Diquafosol: DE 089, diquafosol tetrasodium, INS 365, INS 365 Ophthalmic, INS 365 Respiratory, KPY 998.

Diquafosol [INS 365, KPY 998, diquafosol tetrasodium, DE 089, INS 365 Respiratory, INS 365 Ophthalmic] is a mucolytic compound that stimulates mucociliary clearance and also hydrates the mucosal surface of the lung. It is an activator of the P2Y2 receptor, which appears to be a key regulator of mucociliary clearance. Unlike the earlier P2Y2 receptor agonists such as uridine 5'-triphosphate, diquafosol is very stable chemically and does not require refrigeration or special handling.

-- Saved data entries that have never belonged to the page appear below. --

(** What the body of the [try] of [_get_video_metadata] gives. *)
Definition metadata_response (net : network) (u : string) : outcome json :=
  match http_get net (YouTubeLoader.oembed_url u) 10 with
  | Raises e => Raises e
  | Returns r =>
      match raise_for_status r with
      | Some e => Raises e
      | None => json_body r
      end
  end.

(** What one [load] does, whatever the documents, metadata and log it
    starts from: its outcome, the documents it appends, the value it assigns
    to [metadata] (if it does) and the events that follow the transcript
    requests. *)
Definition assemble_result (u vid : string) (d : fetched_transcript) (m : json)
    (mlog : list event)
  : outcome unit * list string * option json * list event :=
  match m with
  | JObject fields =>
      (Returns tt,
       [YouTubeLoader.format_document
          (scalar_str (from_option id (JStr "Unknown") (fields !! "title")))
          (scalar_str (from_option id (JStr "Unknown") (fields !! "author_name")))
          vid u (LoaderSpec.transcript_body d)],
       Some m, mlog)
  | _ =>
      (Raises (Exn ValueError
                   ("Failed to load YouTube video: "
                      +:+ ("'" +:+ type_name m
                             +:+ "' object has no attribute 'get'"))),
       [], Some m, mlog)
  end.

Definition load_result (net : network) (u : string) (incl : bool) (vid : string)
  : outcome unit * list string * option json * list event :=
  match LoaderSpec.fetched net vid with
  | Raises e => (Raises (load_error (transcript_error vid e)), [], None, [])
  | Returns d =>
      if incl then
        match metadata_response net u with
        | Returns m =>
            assemble_result u vid d m [EvHttpGet (YouTubeLoader.oembed_url u) 10]
        | Raises e =>
            if is_exception e then
              assemble_result u vid d (JObject YouTubeLoader.placeholder_metadata)
                [EvHttpGet (YouTubeLoader.oembed_url u) 10;
                 EvPrint ("Warning: Could not fetch video metadata: "
                            +:+ exn_str e)]
            else (Raises e, [], None, [EvHttpGet (YouTubeLoader.oembed_url u) 10])
        end
      else (Returns tt, [LoaderSpec.transcript_body d], None, [])
  end.

(** A step of a [TextFileLoader] method that only appends: on a loader with
    path [p] and encoding [enc] its outcome, the documents it appends and the
    calls it makes are the same whatever the documents already held and the
    calls already logged. *)
Definition appends_only {A : Type} (p enc : string)
    (m : M TextFileLoader.t A) : Prop :=
  exists (r : outcome A) (new : list string) (evs : list event),
    forall (docs : list string) (lg : list event),
      m (St (TextFileLoader.MkLoader docs p enc) lg)
      = (r, St (TextFileLoader.MkLoader (docs ++ new) p enc) (lg ++ evs)).

(** ** The script at the end of the module *)

(** [l[i]] on a list: a negative index counts from the end, and an index out
    of range raises [IndexError]. *)
Definition py_index {A : Type} (l : list A) (i : Z) : outcome A :=
  let n := Z.of_nat (length l) in
  let j := if i <? 0 then i + n else i in
  match (if (0 <=? j) && (j <? n) then l !! Z.to_nat j else None) with
  | Some x => Returns x
  | None => Raises (Exn (OtherException "IndexError") "list index out of range")
  end.
(** * Mixo-Ads campaign sync: retry, rate limiting, token lifecycle, sync worker

    A shallow embedding of the TypeScript sources
    [utils/RetryStrategy], [utils/ErrorHandler], [api/RateLimiter],
    [api/ApiClient], [auth/TokenManager], [sync/CampaignWorker] and
    [sync/SyncOrchestrator], followed by the properties established
    about them.

    Conventions.
    - Millisecond and second quantities are JavaScript numbers that hold
      integers in every caller (literals, [parseInt], [Date.now],
      [Math.floor], [Math.ceil], [Math.round]); they are modelled by [Z].
      Where the source can produce the not-a-number value the type
      [number] adds [NaN].
    - [Math.random()] is a value [r] with [0 <= r < 1]; it is modelled by a
      rational, and the arithmetic on it is exact.
    - An [async] function is cut at its [await]s: every piece between two
      suspension points is one atomic transition of a state machine, which
      is how a single-threaded event loop runs it. *)

From Stdlib Require Import ZArith QArith Qround String Ascii List Bool Lia Lqa DecimalString.
Import ListNotations.
Open Scope Z_scope.
Set Warnings "-register-all".

(* ------------------------------------------------------------------ *)
(** ** JavaScript values used by the sources *)

Module Js.

(** A JavaScript number that is an integer or NaN. *)
Inductive number : Type :=
| Int (z : Z)
| NaN.

Definition number_eqb (a b : number) : bool :=
  match a, b with
  | Int x, Int y => x =? y
  | NaN, NaN => true
  | _, _ => false
  end.
(** * Garden of Secrets: the change-request workflow and the version ledger

    A shallow embedding of the request handlers of
    [app/routers/change_requests.py], [app/routers/files.py] and
    [app/routers/pages.py], over the tables of [app/models.py] and the
    object store of [app/s3.py].

    Every handler is a function of the world (database tables, bucket,
    source of random identifiers, clock) in a state-and-exception monad: a
    raised exception stops the handler and leaves the world as it was at
    the [raise].  The bucket is an in-memory map that follows the contract
    [app/s3.py] relies on: [put_object] and [delete_object] always succeed,
    [get_object] raises when the key is absent.  Keys are kept without the
    configured [s3_prefix], which [_prefixed] adds injectively.

    The session flushes before every query it sends (the default
    [autoflush]), and a flush sends its INSERTs before its DELETEs: a row
    deleted and a row added between two queries meet the unique index of
    [change_request_files].  A query without [order_by] returns its rows in
    the order of the database, a parameter of the handlers. *)

From Stdlib Require Import ZArith Lia Ascii String.
From stdpp Require Import base decidable option list strings gmap pretty.

Local Open Scope string_scope.
Local Open Scope Z_scope.
Local Open Scope list_scope.

(** ** app/models.py *)

Module UserRole.
Inductive t := admin | approver | editor | viewer.
Definition value (r : t) : string :=
  match r with
  | admin => "admin" | approver => "approver"
  | editor => "editor" | viewer => "viewer"
  end.
End UserRole.

Module CRStatus.
Inductive t := draft | pending_review | approved | rejected | merged | closed.
Definition value (s : t) : string :=
  match s with
  | draft => "draft" | pending_review => "pending_review"
  | approved => "approved" | rejected => "rejected"
  | merged => "merged" | closed => "closed"
  end.
End CRStatus.

Module FileAction.
Inductive t := create | edit | delete.
Definition value (a : t) : string :=
  match a with
  | create => "create" | edit => "edit" | delete => "delete"
  end.
(** The request carries the action as a string; [None] is the
    [req.action not in (...)] case. *)
Definition of_string (s : string) : option t :=
  if decide (s = "create") then Some create
  else if decide (s = "edit") then Some edit
  else if decide (s = "delete") then Some delete
  else None.
End FileAction.

#[global] Instance UserRole_eq_dec : EqDecision UserRole.t.
Proof. solve_decision. Defined.
#[global] Instance CRStatus_eq_dec : EqDecision CRStatus.t.
Proof. solve_decision. Defined.
#[global] Instance FileAction_eq_dec : EqDecision FileAction.t.
Proof. solve_decision. Defined.

Module User.
Record t := mk {
  id : Z;
  username : string;
  role : UserRole.t;
  is_active : bool
}.
End User.

Module FileVersion.
Record t := mk {
  id : Z;
  file_path : string;
  version : Z;
  s3_key : string;
  size : Z;
  content_hash : string;
  author_id : Z;
  message : string;
  is_delete : bool;
  created_at : Z
}.
End FileVersion.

This makes diquafosol suitable for the treatment of chronic conditions. Diquafosol was originally developed at the University of North Carolina in the US. In September 2003, the US FDA announced that it accepted Inspire Pharmaceuticals' NDA filing for diquafosol tetrasodium ophthalmic solution for the treatment of dry eye. Additionally, FDA has completed a preliminary review of the NDA and issued the Filing Review Letter stating that no potential filing review issues were found during the review period. Inspire Pharmaceuticals' NDA for diquafosol has been granted priority review status, with initial FDA action expected at a target of 6 months after NDA submission. The first launch of diquafosol could potentially occur in the first quarter of 2004. Previously in January 2002, preliminary results from one of the US trials (study 104) revealed that the primary efficacy objectives of the study were not met. Data were re-evaluated and resubmitted in March 2002. Inspire Pharmaceuticals received a milestone payment from Allergan, which was not dependent on the study outcome, following the completion of study 104 and the submission of these study data. Phase II trials of diquafosol for dry eye are being conducted in Japan by Santen Pharmaceuticals. Santen projects that the compound will be launched in Japan during 2008-9. Phase I trials are also being conducted in the UK. Diquafosol eye drops activate P2Y2 receptors on the surface of the eye and inner eyelids, enhancing the natural process of tear secretion. Stimulation of tear secretion with diquafosol causes the release of salt, water, mucin and other components of the tear film, resulting in hydration of the surface of the eye. As there are no approved pharmacological therapies for dry eye, diquafosol is a potential breakthrough treatment for this disorder.